Bersani su Italia ed Ue «Basta egoismi, Merkel deve cedere»
Colloquio con Pier Luigi Bersani su L’Unità del 08/01/2012 – di Ninni Andriolo

Adesso bisogna stringere con le decisioni, perché non è che i mercati abbiano bisogno di cavare informazioni dalla libera stampa, visto che sanno già tutto e speculano sui nostri tentennamenti e sulle nostre divisioni. Bisogna dare un segnale inequivocabile adesso: l’Euro costi quel che costi lo si difende assieme». Unico leader di partito presente alle celebrazioni del 215° anniversario del Tricolore, Pier Luigi Bersani, lascia il Valli dopo aver ascoltato il presidente del Consiglio pronunciare parole «di verità» sulla realtà dell’emergenza economico-finanziaria che investe l’Italia, e l’Europa.
Frasi che capovolgono il “tutto va bene” distribuito a piene mani in questi anni. Dietro le transenne c’è la gente che applaude il nuovo premier e ci sono indignados, leghisti e militanti di Rifondazione che lo contestano chiedendo elezioni. «Vedo la Lega laggiù commenta Bersani Ecco fin quando si tratta di indignati o di Rifondazione nulla da dire. Ma la Lega no. Ha governato otto degli ultimi dieci anni, ci ha parcheggiati davanti a un baratro e adesso tutto può fare tranne che contestare». È preoccupato il segretario del Pd.
La moneta unica è sotto attacco, mentre l’Europa non stringe, stenta a decidere. «La mia idea è che, come riflesso alla globalizzazione, sia venuto fuori purtroppo un punto di vista ideologico di ripiegamento che è più duro della pietra, un meccanismo difensivo dal quale non si vuol venire fuori. Vedi le cose che dovresti fare ma non le fai, e questo è veramente assurdo. Uno può dire normalmente che se tutti sono d’accordo quella certa cosa si farà. Ma il dramma, qui, è che non è detto che a prevalere sia la ragione…». Non è vero che le ideologie sono finite, ripete Bersani, «ne sopravvive una profondissima che produce nel cuore dell’Europa, e anche da noi, un meccanismo di chiusura che fa pascolare gli egoismi».
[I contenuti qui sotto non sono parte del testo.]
(* ===== verification/LicenseDO.v ===== *)
(** * The licence object ([crates/copylocker-worker/src/durable/license.rs])

    Every handler of a licence's durable object, as a function on its tables.  A handler runs
    without interruption (the object's input gate holds other events back while it waits for
    storage), reads the clock once and ends with a response or with an exception, which keeps what
    was written before it.  The alarm's handler waits for the queue between its regions and is
    composed in [LicenseRuns].  The host - the object's own identifier, the namespace, the JSON
    serializer and SQLite's casts between types - is the class [LicenseHost]. *)

From S2P Require Import Prelude Types Cbor Field Artifacts Chain Messages Requests License Anomaly Suite StdSuite Events.
From S2P Require Import LicenseTables.
Import Tables.

(** ** Handlers as state-passing programs *)
Inductive flow (A : Type) : Type :=
| Next (a : A)
| Return (r : Response)
| Throw.
Arguments Next {A} a.
Arguments Return {A} r.
Arguments Throw {A}.
(* ===== verification/LicenseInv.v ===== *)
(** * The invariant of a licence object is kept by every move *)

From S2P Require Import Prelude Types Cbor Field Artifacts Chain Messages Requests License Anomaly Suite StdSuite Events.
From S2P Require Import LicenseTables LicenseDO LicenseMoves.
Import Tables.

(** ** Statements on lists *)
Lemma max_of_elem l v : max_of l = Some v -> v ∈ l.
Proof.
  revert v. induction l as [|x l IH]; simpl; [done|]. intros v [= <-].
  destruct (max_of l) as [y|] eqn:E; [|by left].
  destruct (Z.max_spec x y) as [[_ ->]|[_ ->]]; [right; by apply IH|by left].
Qed.

Lemma min_of_elem l v : min_of l = Some v -> v ∈ l.
Proof.
  revert v. induction l as [|x l IH]; simpl; [done|]. intros v [= <-].
  destruct (min_of l) as [y|] eqn:E; [|by left].
  destruct (Z.min_spec x y) as [[_ ->]|[_ ->]]; [by left|right; by apply IH].
Qed.

Lemma min_of_le l x : x ∈ l -> exists v, min_of l = Some v /\ v <= x.
Proof.
  induction l as [|y l IH]; simpl; intros Hx; [by apply elem_of_nil in Hx|]. eexists. split; [done|].
  apply elem_of_cons in Hx as [->|Hx]; [destruct (min_of l); lia|].
  destruct (IH Hx) as (v & -> & ?). lia.
Qed.

Lemma elem_of_update_where {A} p f (l : list A) y :
  y ∈ update_where p f l <-> exists x, x ∈ l /\ y = if p x then f x else x.
Proof.
  unfold update_where. rewrite list_elem_of_In, in_map_iff. split.
  - intros (x & <- & Hx). exists x. by rewrite list_elem_of_In.
  - intros (x & Hx & ->). exists x. by rewrite <- list_elem_of_In.
Qed.

Lemma elem_of_delete_where {A} p (l : list A) x : x ∈ delete_where p l <-> x ∈ l /\ p x = false.
Proof.
  unfold delete_where. rewrite !list_elem_of_In, filter_In. destruct (p x); simpl; intuition congruence.
Qed.

Lemma elem_of_List_filter {A} p (l : list A) x : x ∈ List.filter p l <-> x ∈ l /\ p x = true.
Proof. by rewrite !list_elem_of_In, filter_In. Qed.

Lemma update_where_keys {A B} (key : A -> B) p f (l : list A) :
  (forall x, x ∈ l -> p x = true -> key (f x) = key x) -> map key (update_where p f l) = map key l.
Proof.
  unfold update_where. induction l as [|x l IH]; simpl; intros H; [done|]. f_equal.
  - destruct (p x) eqn:E; [|done]. apply H; [by left|done].
  - apply IH. intros y Hy. apply H. by right.
Qed.

Lemma delete_where_NoDup {A B} (key : A -> B) p (l : list A) :
  NoDup (map key l) -> NoDup (map key (delete_where p l)).
Proof.
  unfold delete_where. induction l as [|x l IH]; simpl; [done|]. rewrite NoDup_cons. intros [Hx Hl].
  destruct (p x); simpl; [by apply IH|]. apply NoDup_cons. split; [|by apply IH].
  intros Hin. apply Hx. apply list_elem_of_In, in_map_iff in Hin as (y & <- & Hy).
  apply filter_In in Hy as [Hy _]. apply list_elem_of_In, in_map_iff. by exists y.
Qed.

Lemma key_elem {A B} (key : A -> B) (l : list A) x : x ∈ l -> key x ∈ map key l.
Proof. rewrite !list_elem_of_In. apply in_map. Qed.

(** A row is found by its key. *)
Lemma find_by_key {A B} `{EqDecision B} (key : A -> B) (l : list A) a :
  NoDup (map key l) -> a ∈ l -> find_first (fun x => bool_decide (key x = key a)) l = Some a.
Proof.
  unfold find_first. induction l as [|x l IH]; simpl; [by intros _ H%elem_of_nil|].
  rewrite NoDup_cons. intros [Hx Hl] Ha. apply elem_of_cons in Ha as [->|Ha]; [by rewrite bool_decide_true|].
  rewrite bool_decide_false; [by apply IH|]. intros Heq. apply Hx. rewrite Heq.
  by apply key_elem.
Qed.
Soprattutto in Germania. E i mercati giocano sull’indecisione, sugli irrigidimenti e sui ripiegamenti nazionali. Bersani ha visto Mario Monti, un incontro riservato seppure breve. Per il presidente del Consiglio l’Italia ha fatto la sua parte, e « adesso tocca all’Europa». Ma da Prodi, a Bersani, a Castagnetti, tra gli esponenti politici del centrosinistra presenti a Reggio Emilia si respira un clima sospeso, d’attesa disincantata. « Con Sarkozy è andata bene commenta Bersani, alludendo al vertice dell’Eliseo – Anche la Francia comincia ad essere preoccupata perché qui siamo veramente agli Orazi e Curiazi. Il fatto è che se non c’è la difesa comune dell’euro ci sarà sempre, per definizione, un Paese che è più sull’argine. Ed è matematico che man mano che ne fanno fuori uno ce ne sia un altro che rischia di precipitare. Dopo di che quella nazione che pensa di farcela da sola ha già avuto una riduzione degli ordinativi industriali di 4 punti…». Di questo passo, quindi, rischia perfino la Germania. Si dia qualche regolata, allora, in modo tale che, «quando si arriva ai vertici, si arrivi a qualche decisione». Trilaterale Monti, Merkel, Sarkozy; Eurogruppo; Consiglio europeo. Di qui alla fine di gennaio sono molte le occasioni per “ stringere”. E Berlino «deve mollare, deve dare una mano a fare girare un po’ d’economia se non vuole che vada sotto anche lei». E deve sconfiggere quel pregiudizio che circola nella sua opinione pubblica. «Loro che con l’euro altroché se ci hanno guadagnato sono convinti invece che ci hanno rimesso», commenta Bersani. Si passeggia sotto i portici del Teatro, il leader Pd stringe molte mani, saluta, riconosce, parla in dialetto emiliano. Ascolta un “compagno”, costretto su una carrozzella da un handicap, che si sfoga contro la manovra. «Conosco bene la vostra situazione», dice il segretario del Pd. Poi ricorda «quel passaggio del discorso del presidente del Consiglio sull’equità particolarmente azzeccato. Perché qui non si tratta di fare Robespierre, ma di arrivare a un tasso di fedeltà fiscale comparabile con quello di altri Paesi europei. E se il governo ha iniziato ad agire, secondo noi c’è anche altro che si può ancora fare. Per questo abbiamo avanzato proposte e continueremo a non mollare».